Background: Abnormal microglial polarization phenotypes contribute to the pathogenesis of Alzheimer's disease (AD). Circular RNAs (circRNAs) have garnered increasing attention due to their significant roles in human diseases. Although research has demonstrated differential expression of circRNAs in AD, their specific functions in AD pathogenesis remain largely unexplored.

Methods: CircRNA microarray was performed to identify differentially expressed circRNAs in the hippocampus of APP/PS1 and WT mice. The stability of circAPP was assessed via RNase R treatment assay. CircAPP downstream targets miR-1906 and chloride intracellular channel 1 (CLIC1) were identified using bioinformatics and proteomics, respectively.
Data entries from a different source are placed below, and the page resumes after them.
(* ===== verification/Enums.v ===== *)
(** * Enumerated states and the explicit transition policy

    [server/execution/enums.py] and [server/execution/transitions.py]: the
    lifecycle states of work orders, runs and workers, the policies a work order
    selects, and the tables of legal lifecycle transitions. *)

From S2P Require Import Prelude.

Inductive WorkOrderStatus : Set :=
| WO_PENDING_APPROVAL | WO_APPROVED | WO_QUEUED | WO_ASSIGNED | WO_RUNNING
| WO_SUCCEEDED | WO_FAILED | WO_TIMED_OUT | WO_CANCELLED | WO_REJECTED | WO_EXPIRED.

Inductive ExecutionRunStatus : Set :=
| RUN_QUEUED | RUN_ASSIGNED | RUN_RUNNING
| RUN_SUCCEEDED | RUN_FAILED | RUN_TIMED_OUT | RUN_CANCELLED.

Inductive WorkerStatus : Set := ONLINE | BUSY | DRAINING | OFFLINE.

Inductive ApprovalPolicy : Set := EXPLICIT.

Inductive NetworkPolicy : Set := DISABLED | WORKER_RESTRICTED.

Inductive RepositoryWritePolicy : Set := READ_ONLY.

Inductive ReusePolicy : Set := NEVER | ALLOW_EXACT | REQUIRE_EXACT.

Inductive ReuseDecision : Set :=
| NOT_REQUESTED | PENDING | CANDIDATE_AVAILABLE | FRESH | REUSED | UNAVAILABLE.

Inductive RoutingPolicy : Set := FIRST_AVAILABLE | CHEAPEST_CAPABLE.

Inductive QuotaReservationState : Set := NOT_REQUIRED | RESERVED | CONSUMED | RELEASED.

#[global] Instance WorkOrderStatus_dec : EqDecision WorkOrderStatus.
Proof. solve_decision. Defined.
#[global] Instance ExecutionRunStatus_dec : EqDecision ExecutionRunStatus.
Proof. solve_decision. Defined.
#[global] Instance WorkerStatus_dec : EqDecision WorkerStatus.
Proof. solve_decision. Defined.
#[global] Instance ApprovalPolicy_dec : EqDecision ApprovalPolicy.
Proof. solve_decision. Defined.
#[global] Instance NetworkPolicy_dec : EqDecision NetworkPolicy.
Proof. solve_decision. Defined.
#[global] Instance RepositoryWritePolicy_dec : EqDecision RepositoryWritePolicy.
Proof. solve_decision. Defined.
#[global] Instance ReusePolicy_dec : EqDecision ReusePolicy.
Proof. solve_decision. Defined.
#[global] Instance ReuseDecision_dec : EqDecision ReuseDecision.
Proof. solve_decision. Defined.
#[global] Instance RoutingPolicy_dec : EqDecision RoutingPolicy.
Proof. solve_decision. Defined.
#[global] Instance QuotaReservationState_dec : EqDecision QuotaReservationState.
Proof. solve_decision. Defined.

(** ** The string values of the enumerations *)

Section values.
Local Open Scope string_scope.

Definition work_order_status_value (s : WorkOrderStatus) : string :=
  match s with
  | WO_PENDING_APPROVAL => "pending_approval"
  | WO_APPROVED => "approved"
  | WO_QUEUED => "queued"
  | WO_ASSIGNED => "assigned"
  | WO_RUNNING => "running"
  | WO_SUCCEEDED => "succeeded"
  | WO_FAILED => "failed"
  | WO_TIMED_OUT => "timed_out"
  | WO_CANCELLED => "cancelled"
  | WO_REJECTED => "rejected"
  | WO_EXPIRED => "expired"
  end.

Definition run_status_value (s : ExecutionRunStatus) : string :=
  match s with
  | RUN_QUEUED => "queued"
  | RUN_ASSIGNED => "assigned"
  | RUN_RUNNING => "running"
  | RUN_SUCCEEDED => "succeeded"
  | RUN_FAILED => "failed"
  | RUN_TIMED_OUT => "timed_out"
  | RUN_CANCELLED => "cancelled"
  end.

Definition network_policy_value (p : NetworkPolicy) : string :=
  match p with DISABLED => "disabled" | WORKER_RESTRICTED => "worker_restricted" end.

Definition repository_write_policy_value (p : RepositoryWritePolicy) : string :=
  match p with READ_ONLY => "read_only" end.

Definition reuse_decision_value (d : ReuseDecision) : string :=
  match d with
  | NOT_REQUESTED => "not_requested"
  | PENDING => "pending"
  | CANDIDATE_AVAILABLE => "candidate_available"
  | FRESH => "fresh"
  | REUSED => "reused"
  | UNAVAILABLE => "unavailable"
  end.

Definition routing_policy_value (p : RoutingPolicy) : string :=
  match p with
  | FIRST_AVAILABLE => "first_available"
  | CHEAPEST_CAPABLE => "cheapest_capable"
  end.
End values.

(** The enumeration call [WorkOrderStatus(value)]: the member with that value. *)
Definition all_work_order_statuses : list WorkOrderStatus :=
  [WO_PENDING_APPROVAL; WO_APPROVED; WO_QUEUED; WO_ASSIGNED; WO_RUNNING;
   WO_SUCCEEDED; WO_FAILED; WO_TIMED_OUT; WO_CANCELLED; WO_REJECTED; WO_EXPIRED].

Definition work_order_status_of_value (v : string) : option WorkOrderStatus :=
  head (filter (fun s => work_order_status_value s = v) all_work_order_statuses).

Definition network_policy_of_value (v : string) : option NetworkPolicy :=
  head (filter (fun p => network_policy_value p = v) [DISABLED; WORKER_RESTRICTED]).

(** ** Terminal states *)

Definition is_terminal_work_order (s : WorkOrderStatus) : bool :=
  match s with
  | WO_SUCCEEDED | WO_FAILED | WO_TIMED_OUT | WO_CANCELLED | WO_REJECTED | WO_EXPIRED => true
  | _ => false
  end.

Definition is_terminal_run (s : ExecutionRunStatus) : bool :=
  match s with
  | RUN_SUCCEEDED | RUN_FAILED | RUN_TIMED_OUT | RUN_CANCELLED => true
  | _ => false
  end.

(** ** Transition tables *)

Definition WORK_ORDER_TRANSITIONS (s : WorkOrderStatus) : list WorkOrderStatus :=
  match s with
  | WO_PENDING_APPROVAL => [WO_APPROVED; WO_QUEUED; WO_REJECTED; WO_CANCELLED]
  | WO_APPROVED => [WO_QUEUED; WO_CANCELLED; WO_EXPIRED]
  | WO_QUEUED => [WO_ASSIGNED; WO_CANCELLED; WO_EXPIRED]
  | WO_ASSIGNED =>
      [WO_RUNNING; WO_QUEUED; WO_SUCCEEDED; WO_FAILED; WO_TIMED_OUT; WO_CANCELLED]
  | WO_RUNNING => [WO_SUCCEEDED; WO_FAILED; WO_TIMED_OUT; WO_CANCELLED; WO_QUEUED]
  | WO_SUCCEEDED | WO_FAILED | WO_TIMED_OUT | WO_CANCELLED | WO_REJECTED | WO_EXPIRED => []
  end.

Definition RUN_TRANSITIONS (s : ExecutionRunStatus) : list ExecutionRunStatus :=
  match s with
  | RUN_QUEUED => [RUN_ASSIGNED]
  | RUN_ASSIGNED =>
      [RUN_RUNNING; RUN_SUCCEEDED; RUN_FAILED; RUN_TIMED_OUT; RUN_CANCELLED]
  | RUN_RUNNING => [RUN_SUCCEEDED; RUN_FAILED; RUN_TIMED_OUT; RUN_CANCELLED]
  | RUN_SUCCEEDED | RUN_FAILED | RUN_TIMED_OUT | RUN_CANCELLED => []
  end.

Definition allows_work_order_transition (current target : WorkOrderStatus) : bool :=
  bool_decide (target ∈ WORK_ORDER_TRANSITIONS current).

Definition allows_run_transition (current target : ExecutionRunStatus) : bool :=
  bool_decide (target ∈ RUN_TRANSITIONS current).

(** The statuses under which a record holds an active lease. *)
Definition active_work_order (s : WorkOrderStatus) : bool :=
  match s with WO_ASSIGNED | WO_RUNNING => true | _ => false end.

Definition active_run (s : ExecutionRunStatus) : bool :=
  match s with RUN_ASSIGNED | RUN_RUNNING => true | _ => false end.

(** ** Facts about the tables *)

Lemma terminal_work_order_no_transition s :
  is_terminal_work_order s = true <-> WORK_ORDER_TRANSITIONS s = [].
Proof. destruct s; simpl; split; congruence. Qed.

Lemma terminal_run_no_transition s :
  is_terminal_run s = true <-> RUN_TRANSITIONS s = [].
Proof. destruct s; simpl; split; congruence. Qed.

(** One step, or none, along the explicit tables. *)
Definition work_order_step (a b : WorkOrderStatus) : Prop :=
  allows_work_order_transition a b = true.
Definition run_step (a b : ExecutionRunStatus) : Prop :=
  allows_run_transition a b = true.

Lemma terminal_work_order_rtc a b :
  is_terminal_work_order a = true -> rtc work_order_step a b -> b = a.
Proof.
  intros Ha Hr. inversion Hr as [|? c ? Hstep]; subst; [done|].
  destruct a; try discriminate Ha; destruct c; discriminate Hstep.
Qed.

Lemma terminal_run_rtc a b :
  is_terminal_run a = true -> rtc run_step a b -> b = a.
Proof.
  intros Ha Hr. inversion Hr as [|? c ? Hstep]; subst; [done|].
  destruct a; try discriminate Ha; destruct c; discriminate Hstep.
Qed.

(** No sequence of legal transitions leads back to the approval gate. *)
Lemma pending_approval_not_reachable a :
  rtc work_order_step a WO_PENDING_APPROVAL -> a = WO_PENDING_APPROVAL.
Proof.
  intros Hr. remember WO_PENDING_APPROVAL as b eqn:Hb. induction Hr as [|x y z Hs Hr IH]; [done|].
  specialize (IH Hb). subst. destruct x; discriminate Hs.
Qed.

(** A terminal run status is the value of a terminal work-order status. *)
Lemma work_order_status_of_terminal_run s :
  is_terminal_run s = true ->
  exists t, work_order_status_of_value (run_status_value s) = Some t /\
            is_terminal_work_order t = true.
Proof. destruct s; intros H; try discriminate H; eexists; split; reflexivity. Qed.
(* ===== verification/Checks.v ===== *)
(** * Checked construction

    Pure code that raises: [Result] as an exception monad, the guard
    [if condition: raise ValueError(message)], and the regular-expression shape
    most identities of the source have.  Shared by the files that model
    constructors ([__post_init__]), parsers and renderers. *)

From S2P Require Import Prelude Text.

#[global] Instance Result_ret E : MRet (Result E) := fun A a => Ok a.
#[global] Instance Result_bind E : MBind (Result E) := fun A B k m =>
  match m with Ok a => k a | Err e => Err e end.

(** [if condition: raise e] *)
Definition reject_if {E} (condition : bool) (e : E) : Result E unit :=
  if condition then Err e else Ok tt.

(** The check of every element of a sequence, the first failure raising. *)
Fixpoint check_all {E A} (f : A -> Result E unit) (l : list A) : Result E unit :=
  match l with
  | [] => Ok tt
  | x :: l' => _ ← f x; check_all f l'
  end.

(** A comprehension whose element may raise. *)
Fixpoint map_result {E A B} (f : A -> Result E B) (l : list A) : Result E (list B) :=
  match l with
  | [] => Ok []
  | x :: l' => y ← f x; ys ← map_result f l'; Ok (y :: ys)
  end.

(** [len(set(l)) == len(l)] *)
Definition unique {A} `{EqDecision A} (l : list A) : bool := bool_decide (NoDup l).

(** [set(l).issubset(allowed)] *)
Definition subset_of (l allowed : list string) : bool := forallb (fun x => bool_decide (x ∈ allowed)) l.

Lemma unique_NoDup {A} `{EqDecision A} (l : list A) : unique l = true <-> NoDup l.
Proof. apply bool_decide_eq_true. Qed.

Section facts.
Context {E : Type}.

Lemma reject_if_ok b (e : E) u : reject_if b e = Ok u <-> b = false.
Proof. destruct b, u; simpl; split; congruence. Qed.

Lemma result_bind_ok {A B} (m : Result E A) (k : A -> Result E B) b :
  (m ≫= k) = Ok b <-> exists a, m = Ok a /\ k a = Ok b.
Proof.
  split.
  - destruct m as [a|e]; simpl; [eauto|done].
  - by intros (a & -> & ?).
Qed.

Lemma check_all_ok {A} (f : A -> Result E unit) l u :
  check_all f l = Ok u <-> Forall (fun x => f x = Ok tt) l.
Proof.
  destruct u. induction l as [|x l IH]; [by split|]. cbn [check_all].
  rewrite result_bind_ok, Forall_cons, <-IH. split.
  - intros ([] & ? & ?). auto.
  - intros [? ?]. eauto.
Qed.

Lemma map_result_Forall2 {A B} (f : A -> Result E B) l l' :
  map_result f l = Ok l' <-> Forall2 (fun x y => f x = Ok y) l l'.
Proof.
  revert l'. induction l as [|x l IH]; intros l'; cbn [map_result].
  - split; [by intros [= <-]|]. intros H. by inversion H.
  - rewrite result_bind_ok. setoid_rewrite result_bind_ok. split.
    + intros (y & Hy & ys & Hys & [= <-]). constructor; [done|]. by apply IH.
    + intros H. inversion H as [|? y ? ys Hy Hys]; subst. apply IH in Hys. eauto.
Qed.

(** An element function that succeeds exactly under [p], with value [g]. *)
Lemma map_result_iff {A B} (f : A -> Result E B) (p : A -> bool) (g : A -> B) l ys :
  Forall (fun x => forall y, f x = Ok y <-> p x = true /\ y = g x) l ->
  map_result f l = Ok ys <-> forallb p l = true /\ ys = map g l.
Proof.
  intros Hl. rewrite map_result_Forall2. revert ys. induction Hl as [|x l Hx _ IH]; intros ys; cbn.
  - split; [by intros ->%Forall2_nil_inv_l|]. by intros [_ ->].
  - split.
    + intros (y & ys' & Hy & Hys & ->)%Forall2_cons_inv_l. apply Hx in Hy as [-> ->].
      by apply IH in Hys as [-> ->].
    + intros [[Hp Hps]%andb_true_iff ->]. constructor; [by apply Hx|by apply IH].
Qed.

(** When the element function cannot fail, neither can the comprehension. *)
Lemma map_result_total {A B} (f : A -> Result E B) (g : A -> B) l :
  Forall (fun x => f x = Ok (g x)) l -> map_result f l = Ok (map g l).
Proof. induction 1 as [|x l Hx _ IH]; [done|]. cbn [map_result]. by rewrite Hx, IH. Qed.
End facts.

(** ** Booleans *)

Lemma existsb_negb {A} (f : A -> bool) l : existsb f l = negb (forallb (fun x => negb (f x)) l).
Proof. induction l as [|x l IH]; [done|]. cbn. rewrite IH. by destruct (f x). Qed.

Lemma existsb_false {A} (f : A -> bool) l : existsb f l = false <-> Forall (fun x => f x = false) l.
Proof.
  induction l as [|x l IH]; [by split|]. cbn. rewrite orb_false_iff, Forall_cons. by rewrite IH.
Qed.

Lemma forallb_Forall {A} (f : A -> bool) l : forallb f l = true <-> Forall (fun x => f x = true) l.
Proof.
  induction l as [|x l IH]; [by split|]. cbn. rewrite andb_true_iff, Forall_cons. by rewrite IH.
Qed.

Lemma if_false {A} (b : bool) (x y : A) : b = false -> (if b then x else y) = y.
Proof. by intros ->. Qed.

(** [inv_ok H] splits a successful run of checks into one hypothesis per check. *)
Ltac inv_ok H :=
  lazymatch type of H with
  | (_ ≫= _) = Ok _ =>
      let a := fresh "u" in let Ha := fresh "Hok" in
      apply result_bind_ok in H as (a & Ha & H);
      lazymatch type of a with unit => destruct a | _ => idtac end; inv_ok Ha; inv_ok H
  | reject_if _ _ = Ok _ => apply reject_if_ok in H; try inv_bool H
  | check_all _ _ = Ok _ => apply check_all_ok in H
  | Err _ = Ok _ => discriminate H
  | Ok _ = Ok _ => first [injection H as ?; subst | idtac]
  | _ => idtac
  end
with inv_bool H :=
  lazymatch type of H with
  | _ || _ = false =>
      let H1 := fresh "Hb" in apply orb_false_iff in H as [H1 H]; inv_bool H1; inv_bool H
  | negb _ = false => apply negb_false_iff in H; inv_bool H
  | _ && _ = true =>
      let H1 := fresh "Hb" in apply andb_true_iff in H as [H1 H]; inv_bool H1; inv_bool H
  | unique _ = true => apply unique_NoDup in H
  | bool_decide _ = true => apply bool_decide_eq_true in H
  | bool_decide _ = false => apply bool_decide_eq_false in H
  | (_ <=? _) = true => apply Z.leb_le in H
  | (_ <=? _) = false => apply Z.leb_gt in H
  | (_ <? _) = true => apply Z.ltb_lt in H
  | (_ <? _) = false => apply Z.ltb_ge in H
  | (_ =? _) = true => apply Z.eqb_eq in H
  | (_ =? _) = false => apply Z.eqb_neq in H
  | _ => idtac
  end.

(** Solves a goal that is a run of checks each of which is known to pass. *)
Ltac run_checks :=
  repeat first
    [ apply result_bind_ok; eexists; split
    | apply reject_if_ok; repeat (rewrite orb_false_iff; split) ].

(** [sep.join(s.split(sep))] is [s]. *)
Lemma join_split c l : join (String c EmptyString) (map of_chars (split_on c l)) = of_chars l.
Proof.
  induction l as [|x l IH]; [done|]. cbn [split_on].
  pose proof (split_on_not_nil c l) as Hne. destruct (decide (x = c)) as [->|Hx].
  - rewrite bool_decide_eq_true_2 by done. destruct (split_on c l) as [|p ps]; [done|].
    cbn [map join of_chars] in *. by rewrite <-IH.
  - rewrite bool_decide_eq_false_2 by done. destruct (split_on c l) as [|p ps]; [done|].
    cbn [map of_chars] in *. rewrite <-IH. by destruct (map of_chars ps).
Qed.

(** [re.fullmatch(r"[first][rest]{lo,hi}", s)] *)
Definition pattern (first rest : ascii -> bool) (lo hi : Z) (s : string) : bool :=
  match to_chars s with
  | c :: l => first c && (lo <=? Z.of_nat (length l)) && (Z.of_nat (length l) <=? hi) && forallb rest l
  | [] => false
  end.

Lemma to_chars_length s : Z.of_nat (length (to_chars s)) = str_length s.
Proof. unfold str_length. induction s; simpl; lia. Qed.

Lemma pattern_length first rest lo hi s :
  pattern first rest lo hi s = true -> lo + 1 <= str_length s <= hi + 1.
Proof.
  unfold pattern. rewrite <-to_chars_length. destruct (to_chars s) as [|c l]; [done|].
  intros H. inv_bool H. simpl. lia.
Qed.

Lemma pattern_not_empty first rest lo hi s : pattern first rest lo hi s = true -> s <> "".
Proof. by destruct s. Qed.

Lemma pattern_zero first rest hi s :
  pattern first rest 0 hi s =
  match to_chars s with
  | c :: l => first c && (Z.of_nat (length l) <=? hi) && forallb rest l
  | [] => false
  end.
Proof.
  unfold pattern. destruct (to_chars s) as [|c l]; [done|].
  replace (0 <=? Z.of_nat (length l)) with true by (symmetry; apply Z.leb_le; lia).
  by rewrite andb_true_r.
Qed.

(** Every character of a match belongs to one of the two classes. *)
Lemma pattern_chars first rest lo hi s (p : ascii -> bool) :
  (forall c, first c = true -> p c = true) -> (forall c, rest c = true -> p c = true) ->
  pattern first rest lo hi s = true -> all_chars p s = true.
Proof.
  unfold pattern, all_chars. intros Hf Hr. destruct (to_chars s) as [|c l]; [done|].
  intros H. inv_bool H. simpl. rewrite Hf by done. simpl.
  apply forallb_forall. intros x Hx. apply Hr. by eapply forallb_forall in H.
Qed.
RT-PCR assay was conducted to detect the expression of circAPP, miR-1906 and CLIC1. Morris water maze (MWM) test, passive avoidance test and novel object recognition task were used to detect cognitive function of APP/PS1 mice. Microglial M1/M2 polarization and AD pathology were assessed using Western blot, flow cytometry and Golgi staining assays. CLIC1 expression and channel activity were evaluated using Western blot and functional chloride channel assays, respectively. The subcellular location of circAPP was assessed via FISH and RT-PCR assays. RNA pull-down assay was performed to detect the interaction of miR-1906 with circAPP and 3' untranslated region (3'UTR) of CLIC1 mRNA.

Results: In this study, we identified a novel circRNA, named circAPP, that is encoded by amyloid precursor protein (APP) and is implicated in AD. CircAPP is a stable circRNA that was upregulated in Aβ-treated microglial cells and the hippocampus of APP/PS1 mice. Downregulation of circAPP or CLIC1, or overexpression of miR-1906 in microglia modulated microglial M1/M2 polarization in Aβ-treated microglial cells and the hippocampus of APP/PS1 mice, and improved AD pathology and the cognitive function of APP/PS1 mice. Further results revealed that circAPP was mainly distributed in the cytoplasm, and circAPP could regulate CLIC1 expression and channel activity by interacting with miR-1906 and affecting miR-1906 expression, thereby regulating microglial polarization in AD.

Conclusions: Taken together, our study elucidates the regulatory role of circAPP in AD microglial polarization via miR-1906/CLIC1 axis, and suggests that circAPP may act as a critical player in AD pathogenesis and represent a promising therapeutic target for AD.